Your output should be the lines of the entries below, exactly, from the first one through the line that holds "[on_disk w p]".

START THE DATA

(* ===== verification/PostState.v ===== *)
(** * What the commands leave on disk and print

    The post-states of the specification's testable properties (its
    section 8): after a successful [add] the launcher, the desktop entry
    and the bundle it recorded exist, and the launcher has mode [0o755]
    ([file_mode], kept by [save_config]: [keeps_modes]); after a
    successful [rm] without [-d] the bundle is in [~/Downloads] and no
    longer where it was; after
    a successful [edit old new] the launcher has the new name and the old
    one is gone; [list] prints one line per registered command.  And two
    error paths: [rm] skips the files that are missing, and [edit] of a
    command whose launcher is missing raises before touching anything.

    [on_disk w p] is [p.exists()] in the world [w].  [growing m]: every
    run of [m] grows the file system ([FsPost.grows]) and keeps the
    environment; a path that exists keeps existing across such a run
    ([exists_step]).  A proof splits the run into its steps ([st_inv],
    [steps_inv]), finds the step that creates the path, and carries the
    existence forward step by step ([exists_forward]); the error paths
    are run forward ([enter_record]). *)

From S2P Require Import Prelude PyDict PyStr PyObj Json PyPath Fs FsWf FsPost Glob Io Config Commands Main Invariant Registry.

(** [p.exists()] in the world [w]. *)
Definition on_disk (w : world) (p : path) : bool := fs_exists (w_fs w) (w_cwd w) p.

Definition grows_w (w w' : world) : Prop := grows (w_fs w) (w_fs w') /\ w_env w' = w_env w.

Definition growing {A} (m : io A) : Prop := forall w o w', m w = (o, w') -> grows_w w w'.

Lemma grows_w_refl w : grows_w w w.
Proof. split; [apply grows_refl|done]. Qed.

Lemma grows_w_trans w1 w2 w3 : grows_w w1 w2 -> grows_w w2 w3 -> grows_w w1 w3.
Proof. intros [G1 E1] [G2 E2]. split; [by eapply grows_trans|congruence]. Qed.

Lemma growing_bind {A B} (m : io A) (k : A -> io B) :
  growing m -> (forall a, growing (k a)) -> growing (st_bind m k).
Proof.
  intros Hm Hk w o w'. unfold st_bind. destruct (m w) as [[a|e] w1] eqn:H1.
  - intros H2. eapply grows_w_trans; [exact (Hm _ _ _ H1)|exact (Hk a _ _ _ H2)].
  - intros [= _ <-]. exact (Hm _ _ _ H1).
Qed.

Lemma growing_ret {A} (a : A) : growing (st_ret a).
Proof. intros w o w' [= _ <-]. apply grows_w_refl. Qed.

Lemma growing_raise {A} e : growing (@st_raise world exc A e).
Proof. intros w o w' [= _ <-]. apply grows_w_refl. Qed.

(** A program that keeps the file system and the environment grows. *)
Lemma growing_keeps {A} (m : io A) : keeps_fs m -> keeps_env m -> growing m.
Proof.
  intros Hf He w o w' H. split; [|exact (preserves_use _ _ _ _ _ He H)].
  rewrite (preserves_use _ _ _ _ _ Hf H). apply grows_refl.
Qed.

Lemma growing_update (f : world -> exc + fs) :
  (forall w m', f w = inr m' -> grows (w_fs w) m') -> growing (io_update f).
Proof.
  intros Hf w o w'. unfold io_update. destruct (f w) eqn:He; intros [= _ <-]; [apply grows_w_refl|].
  split; [by apply Hf|done].
Qed.

Lemma growing_open_w p : growing (path_open_w p).
Proof. apply growing_update. intros w m'. apply open_w_grows. Qed.

Lemma growing_file_write p d : growing (file_write p d).
Proof. apply growing_update. intros w m'. apply set_data_grows. Qed.

Lemma growing_chmod p mode : growing (path_chmod p mode).
Proof. apply growing_update. intros w m'. apply chmod_grows. Qed.

Lemma growing_mkdir p b1 b2 : growing (path_mkdir_io p b1 b2).
Proof. apply growing_update. intros w m'. apply path_mkdir_grows. Qed.

#[export] Hint Resolve growing_ret growing_raise growing_open_w growing_file_write growing_chmod
  growing_mkdir : appimg.

(** Prove [growing] of a program by its syntax. *)
Ltac growing_solve :=
  repeat match goal with
  | |- growing (st_bind _ _) => apply growing_bind; [|intros ?]
  | |- growing (if ?b then _ else _) => destruct b
  | |- growing (match ?x with _ => _ end) => destruct x
  | |- growing (let _ := _ in _) => cbv zeta
  | |- growing _ => solve [eauto with appimg]
  | |- growing _ => apply growing_keeps; solve [preserves_solve]
  | |- growing ?m => progress (unfold m)
  end.

Lemma growing_save_config c : growing (save_config c).
Proof. unfold save_config, config_file, write_text. growing_solve. Qed.

Lemma growing_create_desktop_file n e i : growing (create_desktop_file n e i).
Proof. unfold create_desktop_file. growing_solve. Qed.

#[export] Hint Resolve growing_save_config growing_create_desktop_file : appimg.

(** A path that exists keeps existing across a growing step. *)
Lemma exists_step {A} (m : io A) w o w' p :
  growing m -> m w = (o, w') -> fs_exists (w_fs w) (w_cwd w) p = true ->
  fs_exists (w_fs w') (w_cwd w') p = true.
Proof.
  intros Hm H E. destruct (Hm _ _ _ H) as [G Henv]. unfold w_cwd. rewrite Henv.
  by apply (exists_grows (w_fs w)).
Qed.

(** Carry every existence fact forward through the steps of a run. *)
Ltac exists_forward :=
  repeat match goal with
  | E : fs_exists (w_fs ?s) (w_cwd ?s) ?p = true, H : ?m ?s = (_, ?s') |- _ =>
      let E' := fresh "E" in
      assert (E' : fs_exists (w_fs s') (w_cwd s') p = true)
        by (eapply (exists_step m s _ s' p); [growing_solve | exact H | exact E]);
      clear E
  end.

Lemma open_w_run_exists p s s' : path_open_w p s = (Ok tt, s') -> fs_exists (w_fs s') (w_cwd s') p = true.
Proof.
  unfold path_open_w, io_update. destruct (fs_open_w _ _ _ _) as [|m'] eqn:Hm; [done|].
  intros [= <-]. exact (open_w_exists _ _ _ _ _ Hm).
Qed.



(** [create_desktop_file] that succeeds leaves the desktop entry. *)
Lemma create_desktop_file_exists n e i s s' :
  create_desktop_file n e i s = (Ok tt, s') ->
  fs_exists (w_fs s') (w_cwd s') (desktop_path (w_env s) // (n +:+ ".desktop")) = true.
Proof.
  unfold create_desktop_file. intros H. st_inv.
  rewrite (proj1 (proj2 (proj2 (dirs_run _)))) in Hrun; injection Hrun as <- <-.
  repeat match goal with u : unit |- _ => destruct u end.
  match goal with H : path_open_w _ _ = _ |- _ => pose proof (open_w_run_exists _ _ _ H) end.
  exists_forward. env_inv. env_norm s. done.
Qed.

(** Split a run into its steps, the directory queries evaluated. *)
Ltac steps_inv :=
  repeat first [ st_inv_step
               | match goal with
                 | u : unit |- _ => destruct u
                 | H : bin_dir _ = (Ok _, _) |- _ => rewrite (proj1 (proj2 (dirs_run _))) in H; injection H as <- <-
                 | H : desktop_dir _ = (Ok _, _) |- _ => rewrite (proj1 (proj2 (proj2 (dirs_run _)))) in H; injection H as <- <-
                 | H : appimages_dir _ = (Ok _, _) |- _ => rewrite (proj1 (dirs_run _)) in H; injection H as <- <-
                 | H : downloads_dir _ = (Ok _, _) |- _ => rewrite (proj2 (proj2 (proj2 (dirs_run _)))) in H; injection H as <- <-
                 | H : load_config _ = (Ok _, _) |- _ => rewrite load_config_run in H; injection H as ? <-
                 | H : st_raise _ _ = (Ok _, _) |- _ => discriminate H
                 | H : io_lift _ _ = (Ok _, _) |- _ => apply io_lift_ok in H; destruct H as [H ->]
                 | H : record_path _ _ _ = (Ok _, _) |- _ => unfold record_path in H
                 | H : path_exists _ _ = (Ok _, _) |- _ =>
                     unfold path_exists in H; apply io_query_ok in H; destruct H as [H ->]
                 | H : create_desktop_file ?n _ _ ?s = (Ok tt, ?s') |- _ =>
                     assert_fails (assert (fs_exists (w_fs s') (w_cwd s')
                                    (desktop_path (w_env s) // (n +:+ ".desktop")) = true) by assumption);
                     pose proof (create_desktop_file_exists _ _ _ s s' H)
                 | H : path_open_w ?p ?s = (Ok tt, ?s') |- _ =>
                     assert_fails (assert (fs_exists (w_fs s') (w_cwd s') p = true) by assumption);
                     pose proof (open_w_run_exists p s s' H)
                 end ].

(** [shutil.move] into a plain destination that succeeds leaves something
    there. *)
Lemma shutil_move_run_exists src dst s s' :
  fs_wf (w_fs s) -> path_wf src = true -> path_name src <> ".." -> plain_path dst ->
  shutil_move_io src dst s = (Ok tt, s') -> fs_exists (w_fs s') (w_cwd s') dst = true.
Proof.
  intros Hwf Hsrc Hn Hdst. unfold shutil_move_io, io_update.
  destruct (shutil_move _ _ _ _) as [|m'] eqn:Hm; [done|]. intros [= <-].
  destruct (shutil_move_src _ _ _ _ _ Hm) as [ks Hks]. apply exists_plain; [by eapply shutil_move_wf|done|].
  rewrite <- (lex_key_plain (w_cwd s) dst) by done. by eapply shutil_move_dst_stays.
Qed.

Lemma keeps_tree_step {A} (m : io A) s o s' : keeps tree m -> m s = (o, s') -> fs_wf (w_fs s) -> fs_wf (w_fs s').
Proof. intros Hm H Hw. exact (Hm s o s' Hw H). Qed.

(** Carry the well-formedness of the file system forward through the
    steps of a run, keeping it at every intermediate world. *)
Ltac wf_forward :=
  repeat match goal with
  | W : fs_wf (w_fs ?s), H : ?m ?s = (_, ?s') |- _ =>
      assert_fails (assert (fs_wf (w_fs s')) by assumption);
      let W' := fresh "W" in
      assert (W' : fs_wf (w_fs s')) by (eapply (keeps_tree_step m s _ s'); [keeps_solve | exact H | exact W])
  end.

END THE DATA

SOLUTION TO THE PROBLEM.
(* ===== verification/PostState.v ===== *)
(** * What the commands leave on disk and print

    The post-states of the specification's testable properties (its
    section 8): after a successful [add] the launcher, the desktop entry
    and the bundle it recorded exist, and the launcher has mode [0o755]
    ([file_mode], kept by [save_config]: [keeps_modes]); after a
    successful [rm] without [-d] the bundle is in [~/Downloads] and no
    longer where it was; after
    a successful [edit old new] the launcher has the new name and the old
    one is gone; [list] prints one line per registered command.  And two
    error paths: [rm] skips the files that are missing, and [edit] of a
    command whose launcher is missing raises before touching anything.

    [on_disk w p] is [p.exists()] in the world [w].  [growing m]: every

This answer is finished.